К чему слова и что перо, Когда на сердце этот камень, Когда, как каторжник ядро, Я волочу чужую память? Я жил когда-то в городах, И были мне живые милы, Теперь на тусклых пустырях Я должен разрывать могилы, Теперь мне каждый яр знаком, И каждый яр теперь мне дом. Я этой женщины любимой Когда-то руки целовал, Хотя, когда я был с живыми, Я этой женщины не знал. Мое дитя! Мои румяна! Моя несметная родня! Я слышу, как из каждой ямы Вы окликаете меня. Мы понатужимся и встанем, Костями застучим — туда, Где дышат хлебом и духами Еще живые города. Задуйте свет. Спустите флаги. Мы к вам пришли. Не мы — овраги.Особь статья — сам Илья Эренбург, его фигура на фоне того времени. Его мемуары «Люди, годы, жизнь» печатались в «Новом мире» пять лет начиная с 1960 года, и эта книга стала интеллигентской библией шестидесятых. Партия насторожилась и ощетинилась, хрущевские спичрайтеры подыскивали насколько можно интеллигентные слова обвинений (долгая оторванность от Родины, бесклассовый подход к творчеству и проч.) в сторону старого писателя, легендарного публициста Великой Отечественной войны и известного борца за мир во всем мире, — это была фигура мирового масштаба, приходилось действовать с оглядкой.

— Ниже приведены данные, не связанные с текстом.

(* ===== verification/Event.v ===== *)
(** Events: src/src/futures/event.rs.

    An event is an eventfd in semaphore mode: [notify_one] adds one to its
    counter, and the read submitted by a waiter completes when it can take
    one away. *)
From S2P Require Import Prelude Bytes Crates CrateModels Results Reactor Io RingFacts Mailbox Refinement RefineOps System Sqe Futures Libc.

Open Scope Z_scope.

Module Event.
Record Event := MkEvent { inner : Z }.

#[global] Instance Event_eq_dec : EqDecision Event.
Proof. solve_decision. Defined.

Section event.
Context {L : Type} `{Libc L} `{Host}.

(** [Event::new] *)
Definition new (l : L) : io_result Event * L :=
  let (fd, l) := sys_eventfd 0 (Z.lor EFD_NONBLOCK EFD_SEMAPHORE) l in
  if decide (fd = -1) then (Err (last_os_error l), l)
  else (Ok (MkEvent fd), l).

(** [Event::notify_one] *)
Definition notify_one (self : Event) (l : L) : io_result unit * L :=
  let buffer := ne_bytes 8 1 in
  let (ret, l) := sys_write (inner self) buffer l in
  if decide (ret = -1) then (Err (last_os_error l), l)
  else if decide (as_u 64 ret <> Z.of_nat (length buffer)) then
    (Err (KindError UnexpectedEof), l)
  else (Ok tt, l).

(** [impl Clone for Event] *)
Definition clone (self : Event) (l : L) : outcome (Event * L) :=
  let (r, l) := try_clone (inner self) l in
  fd ← unwrap_result r;
  mret (MkEvent fd, l).

(** Dropping an event closes its descriptor. *)
Definition drop (self : Event) (l : L) : L := sys_close (inner self) l.
End event.
End Event.

Module EventWaiter.
Record EventWaiter := MkWaiter {
  inner : Z;
  io : Oneshot.IoState;
  wait_buf : list Z;
}.

(** [Event::wait] *)
Definition wait (self : Event.Event) : EventWaiter :=
  MkWaiter (Event.inner self) Oneshot.new (replicate 8 0).

Definition set_io (io : Oneshot.IoState) (self : EventWaiter) : EventWaiter :=
  MkWaiter (inner self) io (wait_buf self).

Section poll.
Context {S : Type -> Type} `{Slab S} {B : Type} `{RingBuffer B}.
Context {U : Type} `{IoUring U sqe} {T : Type}.
Abbreviation reactor := (ReactorInner S B U T).

(** [impl Future for EventWaiter] *)
Definition poll (self : EventWaiter) (ctx : T) (ring : reactor) :
    outcome (poll (io_result unit) * EventWaiter * reactor) :=
  '(x, io, ring, this) ← Oneshot.submit_or_get_result (io self) ring self
     (fun this =>
        mret (Read (inner this) (InFuture "wait_buf") (as_u 32 (Z.of_nat (length (wait_buf this)))) 0,
              ctx, this));
  mret (poll_map (result_map (fun _ => tt)) x, set_io io this, ring).

(** Dropping a waiter drops its handle. *)
Definition drop (self : EventWaiter) (ring : reactor) : outcome reactor :=
  Oneshot.drop (io self) ring.
End poll.

#[global] Instance future : UringFuture EventWaiter (io_result unit) := {
  io_of := io;
  Futures.set_io := set_io;
  prepare this :=
    mret (Read (inner this) (InFuture "wait_buf") (as_u 32 (Z.of_nat (length (wait_buf this)))) 0, this);
  finish this x := mret (result_map (fun _ => tt) x, this);
}.

#[global] Instance future_spec : UringFutureSpec EventWaiter (io_result unit).
Proof. solve_future_spec. Qed.

Lemma event_waiter_poll_eq {S} `{Slab S} {B} `{RingBuffer B} {U} `{IoUring U sqe} {T} self (cx : T)
    (ring : ReactorInner S B U T) :
  poll self cx ring = poll_future self cx ring.
Proof. unfold poll. solve_poll_eq. Qed.
End EventWaiter.

Section notifications.
Context {L : Type} `{LibcSpec L}.
Implicit Types (l : L) (o : nat) (c : Z).

(** The descriptor of [e] stands for the event object [o]. *)
Definition event_on (e : Event.Event) o (v : kview) : Prop := k_fds v !! Event.inner e = Some o.

Lemma event_new_spec l :
  let '(r, l') := Event.new l in
  match r with
  | Ok e => exists o, k_fds (libc_view l) !! Event.inner e = None /\ k_objs (libc_view l) !! o = None /\
      libc_view l' = KView (<[Event.inner e := o]> (k_fds (libc_view l)))
        (<[o := KEvent 0 (EFD_NONBLOCK + EFD_SEMAPHORE)]> (k_objs (libc_view l)))
  | Err e => libc_view l' = libc_view l /\ e = last_os_error l'
  end.
Proof.
  unfold Event.new. pose proof (eventfd_spec 0 (Z.lor EFD_NONBLOCK EFD_SEMAPHORE) l) as Hs.
  destruct (sys_eventfd 0 _ l) as [fd l']. destruct Hs as [[-> Hv]|(Hfd & Hn & o & Ho & Hv)].
  - by rewrite decide_True.
  - rewrite decide_False by lia. exists o. done.
Qed.

Lemma event_notify_spec e o c fl l :
  event_on e o (libc_view l) -> k_objs (libc_view l) !! o = Some (KEvent c fl) ->
  let '(r, l') := Event.notify_one e l in
  (r = Ok tt /\ c + 1 <= EVENTFD_MAX /\ libc_view l' = set_obj o (KEvent (c + 1) fl) (libc_view l)) \/
  (r = Err (last_os_error l') /\ libc_view l' = libc_view l).
Proof.
  intros He Ho. unfold Event.notify_one. pose proof (write_event_spec (Event.inner e) 1 c fl o l) as Hs.
  destruct (sys_write _ _ l) as [ret l'].
  destruct (Hs He Ho ltac:(done)) as [[-> Hv]|(-> & Hc & Hv)].
  - rewrite decide_True by done. by right.
  - rewrite decide_False by done. rewrite length_ne_bytes, decide_False by (intros E; by apply E).
    by left.
Qed.

Lemma event_clone_spec e o l :
  event_on e o (libc_view l) ->
  match Event.clone e l with
  | Ret (e', l') => k_fds (libc_view l) !! Event.inner e' = None /\
      libc_view l' = KView (<[Event.inner e' := o]> (k_fds (libc_view l))) (k_objs (libc_view l))
  | Panic p => p = UnwrapErr
  | _ => False
  end.
Proof.
  intros He. unfold Event.clone. pose proof (try_clone_spec (Event.inner e) l) as Hs.
  destruct (try_clone _ l) as [[fd|er] l']; cbn; [|done].
  destruct Hs as (o' & Ho' & _ & Hn & ->). unfold event_on in He. by simplify_eq.
Qed.

(** Notifications through any of the handles of an event, one after the other. *)
Fixpoint notify_all (es : list Event.Event) (l : L) : list (io_result unit) * L :=
  match es with
  | [] => ([], l)
  | e :: es =>
      let (r, l) := Event.notify_one e l in
      let (rs, l) := notify_all es l in
      (r :: rs, l)
  end.

Definition count_ok (rs : list (io_result unit)) : Z :=
  Z.of_nat (length (filter (fun r => r = Ok tt) rs)).

Lemma count_ok_cons r rs :
  count_ok (r :: rs) = (if decide (r = Ok tt) then 1 else 0) + count_ok rs.
Proof. unfold count_ok. rewrite filter_cons. case_decide; cbn [length]; lia. Qed.

(** Notifications are counted: through whatever clones of an event
    they are sent, the counter of the event grows by exactly the number of
    [notify_one] that answered [Ok]; the others answered the error of the operating
    system (never [UnexpectedEof]) and changed nothing; nothing else changes. *)
Theorem notifications_counted es o c fl l :
  Forall (fun e => event_on e o (libc_view l)) es ->
  k_objs (libc_view l) !! o = Some (KEvent c fl) ->
  let '(rs, l') := notify_all es l in
  libc_view l' = set_obj o (KEvent (c + count_ok rs) fl) (libc_view l) /\
  length rs = length es /\
  Forall (fun r => r = Ok tt \/ exists errno, r = Err (OsError errno)) rs.
Proof.
  revert c l. induction es as [|e es IH]; intros c l He Ho; cbn [notify_all].
  - split_and!; [|done|by constructor]. unfold count_ok. cbn. rewrite Z.add_0_r.
    unfold set_obj. rewrite insert_id by done. by destruct (libc_view l).
  - apply Forall_cons in He as [He1 He]. pose proof (event_notify_spec e o c fl l He1 Ho) as Hn.
    destruct (Event.notify_one e l) as [r l1]. destruct Hn as [(-> & _ & Hv)|[-> Hv]].
    + specialize (IH (c + 1) l1). destruct (notify_all es l1) as [rs l'].
      destruct IH as (Hv' & Hlen & Herr); [by rewrite Hv|by rewrite Hv; apply lookup_insert_eq|].
      split_and!; [|cbn; lia|constructor; auto]. rewrite Hv', Hv. unfold set_obj. cbn.
      rewrite insert_insert_eq, count_ok_cons, decide_True by done. do 3 f_equal. lia.
    + specialize (IH c l1). destruct (notify_all es l1) as [rs l'].
      destruct IH as (Hv' & Hlen & Herr); [by rewrite Hv|by rewrite Hv|].
      split_and!; [|cbn; lia|constructor; [|done]].
      * by rewrite Hv', Hv, count_ok_cons, decide_False.
      * right. destruct (last_os_error_spec l1) as [errno ->]. eauto.
Qed.
End notifications.
Close Scope Z_scope.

Но объективно, если исходить из партийной критики, выходило, что именно Эренбург, написав повесть «Оттепель» (1954), стал не только автором имени происходящей эпохи — оттепель,но и духовным отцом «звездных мальчиков», поэтов и прозаиков. Это он ностальгировал по той русской литературе, что не ведала о соцреализме, по тем именам и лицам, что были его молодостью, и это были Цветаева и Мандельштам, Модильяни и Пикассо, весь цвет мировой культуры, тоска по которой не заглохла в эфемерных манифестах акмеизма, была мотором нового исторического оптимизма и находила бесчисленных врагов и в исполнителях власти, и в рядах самой интеллигенции.
Эренбург напечатал в «Литературной газете» статью о Борисе Слуцком, ставя в заслугу поэту-фронтовику наследование некрасовской линии, и в книге «Люди, годы, жизнь» сказал о Слуцком: «Никогда прежде я не думал, что смогу разговаривать с человеком, который на тридцать лет моложе меня, как со сверстником; оказалось, что это возможно». При этом Слуцкий не стоял перед Эренбургом по стойке смирно, порой спорил с ним, и однажды на внезапный эренбурговский вопрос о том, кто первый ввел в обиход выражение «справедливые войны», Слуцкий предположил: Сталин, наверно.
— Фридрих Второй, — победно усмехнулся Эренбург.
Заметим эту сталиноцентричность Слуцкого. А почему не Ленин или Маркс, например? В мозгу сидел Сталин.
В 1956-м Эренбург прогнозировал «новый подъем поэзии» (прогноз оправдался), особо отметил «едкую и своеобразную прозу» Слуцкого, был поражен стихотворением «Кельнская яма», вставленным Слуцким в свою военную прозу как образец «анонимного солдатского творчества».
Д. Самойлов, друг и соперник Слуцкого, ревновал:
Эренбург — старый метрдотель в правительственном ресторане — был в восторге, что с ним стали здороваться за ручку. Лакейские упования многим казались тогда пророчеством. Слуцкого тянуло к Эренбургу. Эренбург нашел Слуцкого. И назвал его. Оттепели полагалась поэтическая капель. Эренбургу казалось, что он нашел подходящего поэта.